Church cantata by J. S. Bach

Höchsterwünschtes Freudenfest (Most highly desired festival of joy), BWV 194, (Note: "BWV" is Bach-Werke-Verzeichnis, a thematic catalogue of Bach's works.) is a church cantata by Johann Sebastian Bach. He composed it in Leipzig for dedication of the church and organ at Störmthal on 2 November 1723.

The cantata text was written by an anonymous poet, including two stanzas of Johann Heermann's hymn "Treuer Gott, ich muß dir klagen" (1630) and two stanzas of Paul Gerhardt's "Wach auf, mein Herz, und singe" (1647). Bach used an earlier secular cantata as a base for a structure in two parts of six movements each, beginning with an extended choral movement and concluding both parts with chorale stanzas. The inner movements are alternating recitatives and arias. The chorales are the only movements which were certainly newly composed for the occasion. Bach scored the work for three vocal soloists, a four-part choir and a Baroque instrumental ensemble of three oboes, bassoon, strings and continuo. After the first performance in Störmthal, Bach performed the cantata again in Leipzig for Trinity Sunday, first on 4 June 1724, a shortened version in 1726, and the complete version in 1731.

== History and text ==
The first known performance of the cantata was at Störmthal, a village near Leipzig. The church there had been rebuilt, and a new organ been built on a commission by Statz Friedrich von Fullen. The organ was an early work by Zacharias Hildebrandt. Von Fullen requested an approval of the instrument from Johann Sebastian Bach, who was then Thomaskantor in Leipzig. Bach was satisfied and composed this cantata for the dedication service for the church and the organ on 2 November 1723. The text deals with the inauguration of the church. The organ has no solo function in the cantata.

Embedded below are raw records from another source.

Lemma parse_allowed_nets allowed ns :
  parse_allowed allowed = Ok ns → Forall (λ s, is_Some (allowed_net s)) allowed →
  IPNet_String <$> ns = omap allowed_net allowed.
Proof.
  revert ns. induction allowed as [|s allowed IH]; intros ns; cbn [parse_allowed foldr].
  { by intros [= <-] _. }
  destruct (ParseCIDR s) as [[ip n]|] eqn:Hp; [|done]. fold (parse_allowed allowed).
  destruct (parse_allowed allowed) as [ns'|]; [|done]. intros [= <-] [[x Hs] Hf]%Forall_cons.
  cbn [fmap list_fmap omap list_omap]. rewrite Hs. unfold allowed_net in Hs. rewrite Hp in Hs. simpl in Hs.
  destruct (is_v4 ip); [done|]. injection Hs as <-. f_equal. by apply IH.
Qed.

Definition peer_wf (k : string) (p : runtimeWGPeer) : Prop :=
  k = wg_String (rp_publicKey p) ∧ rp_allowedIPKeyParts p ≡ₚ IPNet_String <$> rp_allowedIPs p.

Lemma runtime_loop_wf peers : ∀ out m,
  runtime_loop peers out = Ok m → map_Forall peer_wf out → map_Forall peer_wf m.
Proof.
  induction peers as [|peer rest IH]; intros out m; cbn [runtime_loop]; [by intros [= ->]|].
  destruct (wg_ParseKey _) as [key|]; [|done]. cbv zeta. case_bool_decide; [done|].
  unfold mbind, result_mbind. destruct (parse_allowed _) as [ns|]; [|done]. intros E Hout.
  eapply IH; [exact E|]. apply map_Forall_insert_2; [|done]. split; [done|]. apply merge_sort_Permutation.
Qed.

(** The networks of different peers of a valid configuration are different. *)
Lemma runtime_loop_disjoint peers : ∀ out m,
  runtime_loop peers out = Ok m → Forall peer_valid peers → NoDup (peers ≫= peer_nets) →
  (∀ k p, out !! k = Some p → nets_of p ## list_to_set (peers ≫= peer_nets)) →
  (∀ k1 k2 p1 p2, out !! k1 = Some p1 → out !! k2 = Some p2 → k1 ≠ k2 → nets_of p1 ## nets_of p2) →
  ∀ k1 k2 p1 p2, m !! k1 = Some p1 → m !! k2 = Some p2 → k1 ≠ k2 → nets_of p1 ## nets_of p2.
Proof.
  induction peers as [|peer rest IH]; intros out m; cbn [runtime_loop]; [by intros [= ->] _ _ _ ?|].
  destruct (wg_ParseKey _) as [key|]; [|done]. cbv zeta. case_bool_decide as Hnew; [done|].
  unfold mbind at 1, result_mbind. destruct (parse_allowed _) as [ns|] eqn:Hns; [|done].
  intros E [Hv Hrest]%Forall_cons Hnd Hout Hpair. cbn [mbind list_bind] in Hnd, Hout.
  apply NoDup_app in Hnd as (_ & Hnd & Hnd').
  assert (nets_of (MkRuntimePeer (peer_Name peer) key ns (merge_sort String.le (IPNet_String <$> ns))) =
          list_to_set (peer_nets peer)) as Hp.
  { unfold nets_of, peer_nets. cbn [rp_allowedIPs]. f_equal. apply parse_allowed_nets; [done|]. apply Hv. }
  eapply IH; [exact E|done|done|..].
  - intros k p. rewrite lookup_insert_Some. intros [[<- <-]|[_ Hk]].
    + rewrite Hp. intros x Hx1%elem_of_list_to_set Hx2%elem_of_list_to_set. by apply (Hnd x).
    + specialize (Hout k p Hk). rewrite list_to_set_app_L in Hout. set_solver.
  - intros k1 k2 p1 p2. rewrite !lookup_insert_Some. intros [[<- <-]|[Hk1 Hl1]] [[<- <-]|[Hk2 Hl2]] Hne; try done.
    + rewrite Hp. specialize (Hout k2 p2 Hl2). rewrite list_to_set_app_L in Hout. set_solver.
    + rewrite Hp. specialize (Hout k1 p1 Hl1). rewrite list_to_set_app_L in Hout. set_solver.
    + by eapply Hpair.
Qed.
(* ===== verification/TcpWake.v ===== *)
(** * The SSH wake proxy (internal/proxy/tcp_wake.go)

    Connections to port 22 of a VM that arrive on the WireGuard interface are
    redirected to the daemon, which starts the VM and passes them on.  Sockets
    are the class [TcpNet]; the manager is the [VMStarter] of Proxy.v. *)

From S2P Require Import Prelude GoStrings Paths IPNet Json Types Store Config PrivateNet Memory.
From S2P Require Import World FileCopy Host Manager Proxy.
Open Scope Z_scope.

(** What the network answers at a moment: the original destination of a
    connection, a dial, how often a wait may still try, and whether the
    listener could be opened. *)
Class TcpNet := {
  original_dst : nat → result Z;
  dial : nat → string → result unit;
  tries_left : nat → nat;
  listen : nat → string → result unit;
}.

Section tcp_wake.
Context `{FirecrackerVMM, Env, GoUnicode, Timestamps, TcpNet, !VMStarter}.
Context (cfg : Config).

Definition isIPv4CIDR (cidr : string) : bool :=
  match ParseCIDR cidr with Some (ip, _) => is_v4 ip | None => false end.

Definition sshRedirectRule (op : string) : list string :=
  ["-t"; "nat"; op; "PREROUTING"; "-i"; wg_Interface (WireGuard cfg); "-p"; "tcp";
   "-d"; vn_Subnet (VMNetwork cfg); "--dport"; "22"; "-j"; "REDIRECT";
   "--to-ports"; FormatInt (ssh_WakeProxyPort (SSH cfg))].

Definition ensureSSHRedirect : M World unit :=
  r ← attempt (run_cmd "/usr/sbin/iptables" (sshRedirectRule "-C"));
  match r with
  | Ok _ => mret tt
  | Err _ => run_cmd "/usr/sbin/iptables" (sshRedirectRule "-A")
  end.
Definition deleteSSHRedirect : M World unit := run_cmd "/usr/sbin/iptables" (sshRedirectRule "-D").

(** [ListVMs] is ordered by name; the first with the address. *)
Definition vmByPrivateIP (ip : string) : M World VM :=
  vms ← dbcall Store.ListVMs;
  match list_find (λ vm, vm_PrivateIP vm = ip) vms with
  | Some (_, vm) => mret vm
  | None => fail ErrNotFound
  end.

Definition dial_tcp (address : string) : M World unit := t ← ticks; ext (lift_result (dial t address)).

(** A try every half second until the time is up. *)
Fixpoint wait_loop (n : nat) (address : string) : M World unit :=
  r ← attempt (dial_tcp address);
  match r with
  | Ok _ => mret tt
  | Err e => match n with O => fail e | S n' => wait_loop n' address end
  end.
Definition waitForTCP (address : string) : M World unit :=
  t ← ticks; wait_loop (tries_left t) address.

(** The VM to connect to, started if it has to be: [None] closes the connection. *)
Definition wake_for_ssh (vm : VM) : M World (option VM) :=
  if bool_decide (vm_State vm = "running") then mret (Some vm) else
  if negb (vm_AutoWake vm) then mret None else
  r ← attempt (starter_StartVM (vm_UUID vm));
  match r with
  | Ok started => mret (Some started)
  | Err ErrAlreadyRunning =>
      refreshed ← attempt (dbcall (Store.GetVM (vm_UUID vm)));
      match refreshed with Ok vm' => mret (Some vm') | Err _ => mret (Some vm) end
  | Err _ => mret None
  end.

(** Gives the address the connection is passed on to, if it is. *)
Definition handleSSHConn : M World (option string) :=
  t ← ticks;
  dst ← attempt (ext (lift_result (original_dst t)));
  match dst with
  | Err _ => mret None
  | Ok ip =>
      found ← attempt (vmByPrivateIP (IP_String ip));
      match found with
      | Err _ => mret None
      | Ok vm =>
          target ← wake_for_ssh vm;
          match target with
          | None => mret None
          | Some vm =>
              let address := JoinHostPort (vm_PrivateIP vm) "22" in
              ready ← attempt (waitForTCP address);
              match ready with
              | Err _ => mret None
              | Ok _ =>
                  attempt (now ← db_now; dbcall (Store.TouchVMActivity now (vm_UUID vm))) ;;
                  upstream ← attempt (dial_tcp address);
                  match upstream with Ok _ => mret (Some address) | Err _ => mret None end
              end
          end
      end
  end.

(** Until the listener is open; [serve] is the loop that accepts connections
    until the daemon stops.  [false]: the proxy is disabled. *)
Definition RunSSH (serve : M World unit) : M World bool :=
  if negb (isIPv4CIDR (vn_Subnet (VMNetwork cfg))) then mret false else
  ensureSSHRedirect ;;
  deferring
    (match ParseCIDR (wg_Address (WireGuard cfg)) with
     | None => fail (ErrOther "invalid CIDR address")
     | Some (bindIP, _) =>
         t ← ticks;
         ext (lift_result (listen t (JoinHostPort (IP_String bindIP) (FormatInt (ssh_WakeProxyPort (SSH cfg)))))) ;;
         serve ;;
         mret true
     end)
    (attempt deleteSSHRedirect ;; mret tt).

(** With a configuration that [Validate] accepts the proxy never runs: the VM
    network has to be IPv6 there, and the proxy wants IPv4. *)
Lemma RunSSH_disabled serve w : config_valid cfg → RunSSH serve w = (Ok false, w).
Proof.
  intros Hv. destruct (cv_subnet _ Hv) as (ip & n & Hp & Hv4). unfold RunSSH, isIPv4CIDR. by rewrite Hp, Hv4.
Qed.

(** Waking is opt-in: a connection to a VM that does not run and must not be
    woken is closed, and starts nothing. *)
Lemma wake_for_ssh_refuses vm w :
  vm_State vm ≠ "running" → vm_AutoWake vm = false → wake_for_ssh vm w = (Ok None, w).
Proof. intros Hs Ha. unfold wake_for_ssh. by rewrite bool_decide_eq_false_2, Ha. Qed.
End tcp_wake.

The cantata text was written by an anonymous poet, who took Solomon's prayer for the dedication of the temple as a starting point to reflect the church as the house of God. Frequent Biblical references throughout the text suggest that the author was a theologian. He included as movement 6, ending Part I, stanzas 6 and 7 of Johann Heermann's hymn "Treuer Gott, ich muß dir klagen" (1630), and as the closing chorale, stanzas 9 and 10 of Paul Gerhardt's "Wach auf, mein Herz, und singe" (1647).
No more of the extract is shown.